Collected data entries
(** The loop, [k] failed attempts later, stops on the answer it gets. *)
Lemma safe_request_from_stops (k : nat) :
  sleep_error retry_delay = None \/ k = O ->
  forall left attempt w,
    attempt + Z.of_nat left = retry_count ->
    (k < left)%nat ->
    (forall i, (i < k)%nat -> retried (answer_from w url i) = true) ->
    retried (answer_from w url k) = false \/ S k = left ->
    let w' := after_failures url retry_delay k w in
    exists l,
      safe_request_from left attempt url retry_count retry_delay w
      = (handed (answer_from w url k),
         {| requests := url :: requests w'; sleeps := sleeps w';
            files := files w'; log := l |}).
Proof.
  induction k as [| k IH]; intros Hsleep left attempt w Hsum Hlt Hfail Hstop.
  - destruct left as [| left]; [lia |].
    rewrite safe_request_from_step. cbn [after_failures].
    destruct (answer_from w url 0) as [r | e] eqn:Ea; cbn [handed].
    + eexists. reflexivity.
    + destruct (is_URLError e) eqn:Ee.
      * destruct Hstop as [Hs | Hs]; [cbn in Hs; congruence |].
        assert (left = O) by lia. subst left.
        destruct (Z.ltb_spec attempt (retry_count - 1)); [lia |].
        eexists. reflexivity.
      * eexists. reflexivity.
  - destruct Hsleep as [Hsleep | Hk]; [| discriminate Hk].
    destruct left as [| left]; [lia |].
    rewrite safe_request_from_step. cbn [after_failures].
    pose proof (Hfail O ltac:(lia)) as H0.
    destruct (answer_from w url 0) as [r | e]; [discriminate |].
    cbn in H0. rewrite H0, Hsleep.
    destruct (Z.ltb_spec attempt (retry_count - 1)); [| lia].
    change (slept retry_delay (logged [INFO; WARNING] (requested url w)))
      with (one_failure url retry_delay w).
    destruct (IH (or_introl Hsleep) left (attempt + 1) (one_failure url retry_delay w))
      as [l El].
    + lia.
    + lia.
    + intros i Hi. rewrite answer_from_one_failure. apply Hfail. lia.
    + rewrite answer_from_one_failure. destruct Hstop as [Hs | Hs]; [left; exact Hs | right; lia].
    + rewrite answer_from_one_failure in El. exists l. exact El.
Qed.
End SafeRequest.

> **About this exercise**: Your task is to extract all of the records exactly.

> **Response for this exercise**:
(** The loop, [k] failed attempts later, stops on the answer it gets. *)
Lemma safe_request_from_stops (k : nat) :
  sleep_error retry_delay = None \/ k = O ->
  forall left attempt w,
    attempt + Z.of_nat left = retry_count ->
    (k < left)%nat ->
    (forall i, (i < k)%nat -> retried (answer_from w url i) = true) ->
    retried (answer_from w url k) = false \/ S k = left ->
    let w' := after_failures url retry_delay k w in
    exists l,
      safe_request_from left attempt url retry_count retry_delay w
      = (handed (answer_from w url k),
         {| requests := url :: requests w'; sleeps := sleeps w';
            files := files w'; log := l |}).
Proof.
  induction k as [| k IH]; intros Hsleep left attempt w Hsum Hlt Hfail Hstop.
  - destruct left as [| left]; [lia |].
    rewrite safe_request_from_step. cbn [after_failures].
    destruct (answer_from w url 0) as [r | e] eqn:Ea; cbn [handed].
    + eexists. reflexivity.
    + destruct (is_URLError e) eqn:Ee.
      * destruct Hstop as [Hs | Hs]; [cbn in Hs; congruence |].
        assert (left = O) by lia. subst left.
        destruct (Z.ltb_spec attempt (retry_count - 1)); [lia |].
        eexists. reflexivity.
      * eexists. reflexivity.
  - destruct Hsleep as [Hsleep | Hk]; [| discriminate Hk].
    destruct left as [| left]; [lia |].
    rewrite safe_request_from_step. cbn [after_failures].
    pose proof (Hfail O ltac:(lia)) as H0.
    destruct (answer_from w url 0) as [r | e]; [discriminate |].
    cbn in H0. rewrite H0, Hsleep.
    destruct (Z.ltb_spec attempt (retry_count - 1)); [| lia].
    change (slept retry_delay (logged [INFO; WARNING] (requested url w)))
      with (one_failure url retry_delay w).
    destruct (IH (or_introl Hsleep) left (attempt + 1) (one_failure url retry_delay w))
      as [l El].
    + lia.
    + lia.
    + intros i Hi. rewrite answer_from_one_failure. apply Hfail. lia.
    + rewrite answer_from_one_failure. destruct Hstop as [Hs | Hs]; [left; exact Hs | right; lia].
    + rewrite answer_from_one_failure in El. exists l. exact El.
Qed.
End SafeRequest.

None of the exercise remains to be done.